* [Directions]: Show every line of the data that contains the string "induction".

* [Stored items]:
════
Lemma Split_no_sep s c : has_char c s = false -> Split s c = [s].
Proof.
  induction s as [|a s IH]; cbn; [reflexivity|].
  destruct (ascii_dec a c); [discriminate|]. intros H. rewrite (IH H). reflexivity.
Qed.

Lemma str_app_nil_l s : "" +:+ s = s.
Proof. reflexivity. Qed.

Lemma str_app_String a s t : String a s +:+ t = String a (s +:+ t).
Proof. reflexivity. Qed.

Lemma Split_first k v c :
  has_char c k = false -> Split (k +:+ String c v) c = k :: Split v c.
Proof.
  induction k as [|a k IH].
  - intros _. rewrite str_app_nil_l. cbn. destruct (ascii_dec c c); [reflexivity | congruence].
  - cbn [has_char]. destruct (ascii_dec a c); [discriminate|]. intros H.
    rewrite str_app_String. cbn [Split]. rewrite (IH H).
    destruct (ascii_dec a c); [contradiction | reflexivity].
Qed.

Lemma env_loop_app m l1 l2 :
  env_loop m (l1 ++ l2) = (m' ← env_loop m l1; env_loop m' l2).
Proof.
  revert m. induction l1 as [|item l1 IH]; intros m; cbn; [reflexivity|].
  destruct (Split_cons item "=") as (p & ps & ->). cbn. apply IH.
Qed.

Lemma env_loop_total m l : exists m', env_loop m l = Some m'.
Proof.
  revert m. induction l as [|item l IH]; intros m; cbn; [eauto|].
  destruct (Split_cons item "=") as (p & ps & ->). cbn. apply IH.
Qed.

(** [strings.Split] with a one-byte separator never returns an empty
    slice (so [splits[0]] in [EnvHandler] is always in range), and
    joining its pieces with the separator gives the string back. *)
Theorem Split_Join_roundtrip (s : string) (c : ascii) :
  Split s c <> [] /\ Join (Split s c) (String c EmptyString) = s.
Proof.
  split.
  { destruct (Split_cons s c) as (p & ps & ->). discriminate. }
  induction s as [|a s IH]; [reflexivity|].
  cbn [Split]. destruct (Split_cons s c) as (p & ps & Hs). rewrite Hs in IH |- *.
  destruct (ascii_dec a c) as [->|].
  - change (Join ("" :: p :: ps) (String c "")) with ("" +:+ String c "" +:+ Join (p :: ps) (String c "")).
    rewrite IH, str_app_nil_l, str_app_String, str_app_nil_l. reflexivity.
  - rewrite Join_String, IH. reflexivity.
Qed.

(** [EnvHandler] never panics, whatever the environment: it answers
    [200] with [Content-Type: application/json] and the JSON of the map
    it builds. In that map an item [k=v] whose key [k] has no ['='] sets
    [k] to [v] (further ['='] stay in the value), an item without ['=']
    sets itself to [""], and a later item overrides an earlier one. *)
Theorem EnvHandler_env_map (marshal_env : gmap string string -> string)
    (environ : list string) :
  exists env,
    env_loop ∅ environ = Some env /\
    EnvHandler marshal_env environ =
      Respond {| status := Some 200;
                 header := [("Content-Type", "application/json")];
                 body := marshal_env env |} /\
    (forall k v, has_char "=" k = false ->
       env_loop ∅ (environ ++ [k +:+ "=" +:+ v]) = Some (<[k := v]> env)) /\
    (forall item, has_char "=" item = false ->
       env_loop ∅ (environ ++ [item]) = Some (<[item := ""]> env)).
Proof.
  destruct (env_loop_total ∅ environ) as (env & Henv).
  exists env. split; [exact Henv|]. split.
  { unfold EnvHandler. rewrite Henv. reflexivity. }
  split.
  - intros k v Hk. rewrite env_loop_app, Henv. cbn.
    change ("=" +:+ v) with (String "=" v). rewrite (Split_first k v "=" Hk). cbn.
    rewrite drop_0. destruct (Split_Join_roundtrip v "=") as [_ Hj]. rewrite Hj. reflexivity.
  - intros item Hi. rewrite env_loop_app, Henv. cbn.
    rewrite (Split_no_sep item "=" Hi). reflexivity.
Qed.

Lemma EnvHandler_env_map_witness :
  exists env,
    env_loop ∅ ["HOME=/root"] = Some env /\
    EnvHandler (fun _ => "") ["HOME=/root"] =
      Respond {| status := Some 200;
                 header := [("Content-Type", "application/json")];
                 body := "" |} /\
    env_loop ∅ (["HOME=/root"] ++ ["OPTS" +:+ "=" +:+ "a=b"]) = Some (<["OPTS" := "a=b"]> env).
Proof.
  destruct (EnvHandler_env_map (fun _ => "") ["HOME=/root"]) as (env & H1 & H2 & H3 & _).
  exists env. split; [exact H1|]. split; [exact H2|].
  apply H3. reflexivity.
Defined.

(** ** The list handlers *)

(** Successive pushes on a store that is up append the values in
    order; the [i]-th request answers the JSON of the list as it stands
    after its own value, and the other lists are untouched. *)
Theorem push_all_appends (marshal_indent : list string -> string)
    (s : store) (key : string) (vs : list string) :
  up s = true ->
  let r := push_all marshal_indent s key vs in
  up r.1 = true /\
  default [] (lists r.1 !! key) = default [] (lists s !! key) ++ vs /\
  (forall k', k' <> key -> lists r.1 !! k' = lists s !! k') /\
  length r.2 = length vs /\
  (forall i, (i < length vs)%nat ->
     r.2 !! i = Some (Respond {| status := Some 200;
                                 header := [("Content-Type", "application/json")];
                                 body := marshal_indent (default [] (lists s !! key) ++ take (S i) vs) |})).
Proof.
  revert s. induction vs as [|v vs IH]; intros s Hup r; subst r.
  - cbn. rewrite app_nil_r. split; [exact Hup|]. split.
    + reflexivity.
    + split; [reflexivity|]. split; [reflexivity|]. intros i Hi. cbn in Hi. lia.
  - set (s1 := {| up := true; lists := <[key := default [] (lists s !! key) ++ [v]]> (lists s) |}).
    assert (Hpush : ListPushHandler marshal_indent s key v =
                    (s1, Respond {| status := Some 200;
                                    header := [("Content-Type", "application/json")];
                                    body := marshal_indent (default [] (lists s !! key) ++ [v]) |})).
    { unfold ListPushHandler, list_add, ListRangeHandler, list_get_all. rewrite Hup. cbn [up lists].
      rewrite lookup_insert_eq. reflexivity. }
    destruct (IH s1 eq_refl) as (H1 & H2 & H3 & H4 & H5).
    assert (Hs1 : lists s1 !! key = Some (default [] (lists s !! key) ++ [v]))
      by (cbn [lists s1]; apply lookup_insert_eq).
    rewrite Hs1 in H2, H5.
    cbn [push_all]. rewrite Hpush. cbn [fst snd].
    split; [exact H1|]. split.
    + etransitivity; [exact H2|]. cbn [default from_option id]. rewrite <- app_assoc. reflexivity.
    + split.
      * intros k' Hk. rewrite (H3 k' Hk). cbn [lists s1]. apply lookup_insert_ne. congruence.
      * split; [cbn; rewrite H4; reflexivity|].
        intros [|i] Hi; [reflexivity|].
        cbn in Hi. etransitivity; [exact (H5 i ltac:(lia))|].
        cbn [default from_option id take]. rewrite <- app_assoc. reflexivity.
Qed.

Lemma push_all_appends_witness :
  up demo_store = true /\
  (push_all (String.concat ",") demo_store "guests" ["bob"; "cy"]).2 !! 1%nat =
    Some (Respond {| status := Some 200;
                     header := [("Content-Type", "application/json")];
                     body := String.concat "," (["ann"] ++ take 2 ["bob"; "cy"]) |}).
Proof.
  split; [reflexivity|].
  destruct (push_all_appends (String.concat ",") demo_store "guests" ["bob"; "cy"] eq_refl)
    as (_ & _ & _ & _ & H).
  exact (H 1%nat ltac:(cbn; lia)).
Defined.

(** ** The router *)

Lemma strip_prefix_spec p s r : strip_prefix p s = Some r -> s = p +:+ r.
Proof.
  revert s. induction p as [|a p IH]; intros s H.
  - injection H as <-. reflexivity.
  - destruct s as [|b s]; [discriminate|]. cbn in H.
    destruct (ascii_dec a b) as [<-|]; [|discriminate].
    rewrite str_app_String. f_equal. apply IH, H.
Qed.

Lemma strip_prefix_app p r : strip_prefix p (p +:+ r) = Some r.
Proof.
  induction p as [|a p IH]; [destruct r; reflexivity|].
  rewrite str_app_String. cbn. destruct (ascii_dec a a); [exact IH | congruence].
Qed.

Lemma str_app_nil_r s : s +:+ "" = s.
Proof. induction s as [|a s IH]; [reflexivity|]. rewrite str_app_String, IH. reflexivity. Qed.

Lemma segment_spec s :
  s = (segment s).1 +:+ (segment s).2 /\ has_char "/" (segment s).1 = false /\
  ((segment s).2 = "" \/ exists r, (segment s).2 = String "/" r).
Proof.
  induction s as [|a s IH]; [cbn; auto|].
  cbn [segment]. destruct (ascii_dec a "/") as [->|Ha].
  - cbn [fst snd]. split; [reflexivity|]. split; [reflexivity|]. right. eauto.
  - cbn [fst snd]. destruct IH as (H1 & H2 & H3).
    split; [rewrite str_app_String, <- H1; reflexivity|]. split; [|exact H3].
    cbn. destruct (ascii_dec a "/"); [contradiction | exact H2].
Qed.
════
* [Exercise output]:
  induction s as [|a s IH]; cbn; [reflexivity|].
  induction k as [|a k IH].
  revert m. induction l1 as [|item l1 IH]; intros m; cbn; [reflexivity|].
  revert m. induction l as [|item l IH]; intros m; cbn; [eauto|].
  induction s as [|a s IH]; [reflexivity|].
  revert s. induction vs as [|v vs IH]; intros s Hup r; subst r.
  revert s. induction p as [|a p IH]; intros s H.
  induction p as [|a p IH]; [destruct r; reflexivity|].
Proof. induction s as [|a s IH]; [reflexivity|]. rewrite str_app_String, IH. reflexivity. Qed.
  induction s as [|a s IH]; [cbn; auto|].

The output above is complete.